Assignment: Pull out each line of the data that includes the word "self".

Records supplied:
##############################
(* ===== verification/PqRuntime.v ===== *)
(** * The post-quantum runtime of an agent

    The rest of [blaktaild/src/pq.rs]: what the agent keeps per peer, the report it
    derives from it, reconciliation with the peer map, the rotation driver, the
    listener's side of an exchange, persistence, and the iptables chain that blocks a
    pair.  The WireGuard device, the clock and the state file are the class [Host];
    operations take the host's state and return the next. *)

From S2P Require Import Prelude Text Net Policy AclFilter CoordAcl AppConnectors ForwardFilter Pq.

Module PqRuntime.
Import Pq.

(** [a.saturating_sub(b)] *)
Definition sat_sub (a b : Z) : Z := Z.max 0 (a - b).

(** ** Peers *)

#[export] Instance PeerPq_eq_dec : EqDecision PeerPq.
Proof. solve_decision. Defined.

(** [#[derive(Default)]] *)
Definition default_pq : PeerPq := mkPeerPq Off false false.

Record PeerPlan := mkPeerPlan {
  pl_id : str;
  pl_key : str;
  pl_raw_key : bytes;
  pl_pq : PeerPq;
  pl_hosts : list IpAddr;
  pl_routes : list str
}.
#[export] Instance PeerPlan_eq_dec : EqDecision PeerPlan.
Proof. solve_decision. Defined.

Definition wants_exchange (self : PeerPlan) (local_capable : bool) : bool :=
  negb (bool_decide (ppq_mode (pl_pq self) = Off)) && ppq_capable (pl_pq self) && local_capable.

(** ** Per-peer state *)

Record Installed := mkInstalled { in_epoch : Z; in_at : Z; in_applied_at : Z; in_psk : bytes }.

Record Track := mkTrack {
  t_last_epoch : Z;
  t_installed : option Installed;
  t_last_attempt_at : Z;
  t_last_error : option str
}.
Definition default_track : Track := mkTrack 0 None 0 None.
Definition with_installed (t : Track) (i : option Installed) : Track :=
  mkTrack (t_last_epoch t) i (t_last_attempt_at t) (t_last_error t).

Record PeerReport := mkPeerReport {
  rp_peer_id : str;
  rp_state : str;
  rp_mode : Mode;
  rp_algorithm : str;
  rp_epoch : Z;
  rp_last_rotation_at : option Z;
  rp_blocked : bool;
  rp_reason : str
}.

Definition is_fresh (now : Z) (i : Installed) : bool := sat_sub now (in_at i) <=? PSK_LIFETIME_SECS.

Definition state_reason (plan : PeerPlan) (installed : option Installed) (local_capable : bool) (now : Z) : str * str :=
  match ppq_mode (pl_pq plan) with
  | Off => (lit "classical", lit "policy_off")
  | mode =>
      if negb local_capable then
        match mode with
        | Require_ => (lit "required_not_established", lit "local_not_capable")
        | _ => (lit "classical", lit "local_not_capable")
        end
      else if negb (ppq_capable (pl_pq plan)) then
        match mode with
        | Require_ => (lit "required_not_established", lit "peer_not_capable")
        | _ => (lit "classical", lit "peer_not_capable")
        end
      else if match installed with Some i => is_fresh now i | None => false end then (lit "established", [])
      else
        match mode, installed with
        | Require_, Some _ => (lit "required_not_established", lit "rotation_failed")
        | Require_, None => (lit "required_not_established", lit "not_yet_established")
        | _, Some _ => (lit "degraded", lit "rotation_failed")
        | _, None => (lit "negotiating", lit "not_yet_established")
        end
  end.

Definition evaluate (plan : PeerPlan) (track : option Track) (local_capable block_enforced : bool) (now : Z) : PeerReport :=
  let installed : option Installed := track ≫= t_installed in
  let '(state, reason) := state_reason plan installed local_capable now in
  let wants_block := seq_b state "required_not_established" && ppq_block (pl_pq plan) in
  let reason := if wants_block && negb block_enforced then lit "block_not_supported_here" else reason in
  let shown : option Installed := if negb (seq_b state "classical") && negb (seq_b state "negotiating") then installed else None in
  mkPeerReport (pl_id plan) state (ppq_mode (pl_pq plan)) (if shown then ALGORITHM else [])
    (from_option in_epoch 0 shown) (in_at <$> shown) (wants_block && block_enforced) reason.

(** ** The host *)

Record PersistedPeer := mkPersistedPeer { pp_last_epoch : Z; pp_epoch : Z; pp_at : Z; pp_psk : option str }.

(** [PskDevice], and the state file: its decoded content, and a write that may fail.
    [set_psk] with [None] clears a peer's key. *)
Class Host (W : Type) := {
  set_psk : W → str → option bytes → result str () * W;
  latest_handshakes : W → result str (gmap str Z);
  set_blocked : W → list PeerPlan → result str bool * W;
  enforces_blocks : bool;
  write_state : W → gmap str PersistedPeer → result str () * W;
  read_state : W → option (gmap str PersistedPeer)
}.

(** ** The runtime's state *)

Record Shared := mkShared {
  sh_own : bytes;
  sh_secret : option bytes;
  sh_local_capable : bool;
  sh_plans : BTree.map_of PeerPlan;
  sh_tracks : gmap str Track;
  sh_port : Z;
  sh_block_enforced : bool;
  sh_applied_blocks : option (list PeerPlan)
}.
Definition with_plans (s : Shared) (plans : BTree.map_of PeerPlan) : Shared :=
  mkShared (sh_own s) (sh_secret s) (sh_local_capable s) plans (sh_tracks s) (sh_port s) (sh_block_enforced s) (sh_applied_blocks s).
Definition with_tracks (s : Shared) (tracks : gmap str Track) : Shared :=
  mkShared (sh_own s) (sh_secret s) (sh_local_capable s) (sh_plans s) tracks (sh_port s) (sh_block_enforced s) (sh_applied_blocks s).
Definition with_applied (s : Shared) (applied : option (list PeerPlan)) : Shared :=
  mkShared (sh_own s) (sh_secret s) (sh_local_capable s) (sh_plans s) (sh_tracks s) (sh_port s) (sh_block_enforced s) applied.

Inductive Task := Serve (addr : SocketAddr) | Drive.

Record Runtime := mkRuntime {
  rt_shared : Shared;
  rt_device : bool;
  rt_tasks : list Task;
  rt_listen : option SocketAddr;
  rt_known_keys : list str
}.
Definition with_shared (r : Runtime) (s : Shared) : Runtime :=
  mkRuntime s (rt_device r) (rt_tasks r) (rt_listen r) (rt_known_keys r).

Section runtime.
Context `{Crypto Message} `{Host W} `{!HashIter str}.

(** [cfg!(any(linux, macos))] and the value of [BLAKTAIL_DISABLE_PQ_PSK]. *)
Definition locally_capable (supported : bool) (disable : option str) : bool :=
  supported && match disable with Some value => negb (seq_b (trim value) "1") | None => true end.

(** [content] is the text of the key file, where it can be read. *)
Definition read_private_key (content : option str) : option bytes := content ≫= decode_key.

Definition from_peer (peer : Peer) : option PeerPlan :=
  raw_key ← decode_key (wg_public_key peer);
  Some (mkPeerPlan (peer_id peer) (wg_public_key peer) raw_key (default default_pq (pq peer))
          (omap parse_ip (overlay_host_addrs (allowed_ips peer))) (allowed_ips peer)).

(** [crate::peer_key_hex] *)
Definition peer_key_hex (peer_key_b64 : str) : option str :=
  raw ← b64_decode (trim peer_key_b64);
  Some (concat (map hex02 raw)).

(** [wg show <interface> latest-handshakes] *)
Definition handshake_line (line : str) : option (str * Z) :=
  '(key, stamp) ← split_once 9 line;
  hex ← peer_key_hex key;
  secs ← parse_u64 (trim stamp);
  Some (hex, secs).

Definition parse_handshakes (text : str) : gmap str Z :=
  foldl (λ m line, match handshake_line line with Some (hex, secs) => <[hex := secs]> m | None => m end) ∅ (lines text).

(** ** Persistence *)

Definition load_track (now : Z) (peer : PersistedPeer) : Track :=
  let installed :=
    bytes ← pp_psk peer ≫= decode_key;
    if sat_sub now (pp_at peer) <=? PSK_LIFETIME_SECS
    then Some (mkInstalled (pp_epoch peer) (pp_at peer) now bytes) else None in
  mkTrack (pp_last_epoch peer) installed 0 None.

Definition load_tracks (w : W) (now : Z) : gmap str Track :=
  match read_state w with
  | Some peers => load_track now <$> peers
  | None => ∅
  end.

Definition save_track (t : Track) : PersistedPeer :=
  mkPersistedPeer (t_last_epoch t) (from_option in_epoch 0 (t_installed t)) (from_option in_at 0 (t_installed t))
    ((λ i, b64_encode (in_psk i)) <$> t_installed t).

Definition save_tracks (w : W) (tracks : gmap str Track) : result str () * W := write_state w (save_track <$> tracks).

Definition persist (s : Shared) (w : W) : W := (save_tracks w (sh_tracks s)).2.

(** ** Reports and blocks *)

Definition reports_of (s : Shared) (now : Z) : list PeerReport :=
  map (λ e : str * PeerPlan, evaluate e.2 (sh_tracks s !! pl_key e.2) (sh_local_capable s) (sh_block_enforced s) now) (sh_plans s).

Definition blocked_plans (s : Shared) (reports : list PeerReport) : list PeerPlan :=
  map fst (List.filter (λ p : PeerPlan * PeerReport, seq_b (rp_state p.2) "required_not_established" && ppq_block (pl_pq p.1))
             (zip (map snd (sh_plans s)) reports)).

Definition refresh (device : bool) (s : Shared) (now : Z) (w : W) : list PeerReport * Shared * W :=
  let reports := reports_of s now in
  let blocked := blocked_plans s reports in
  if bool_decide (sh_applied_blocks s = Some blocked) then (reports, s, w)
  else if device then
    match set_blocked w blocked with
    | (Ok _, w) => (reports, with_applied s (Some blocked), w)
    | (Err _, w) => (reports, s, w)
    end
  else (reports, s, w).

(** ** Lifecycle *)

Definition with_options (private_key : option bytes) (device local_capable : bool) (port : Z) (now : Z) (w : W) : Runtime :=
  mkRuntime
    (mkShared (match private_key with Some secret => x_public secret | None => replicate 32 0 end) private_key
       (local_capable && device && bool_decide (is_Some private_key)) [] (load_tracks w now) port
       (device && enforces_blocks) None)
    device [] None [].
##############################
Exercise answer:
Definition wants_exchange (self : PeerPlan) (local_capable : bool) : bool :=
  negb (bool_decide (ppq_mode (pl_pq self) = Off)) && ppq_capable (pl_pq self) && local_capable.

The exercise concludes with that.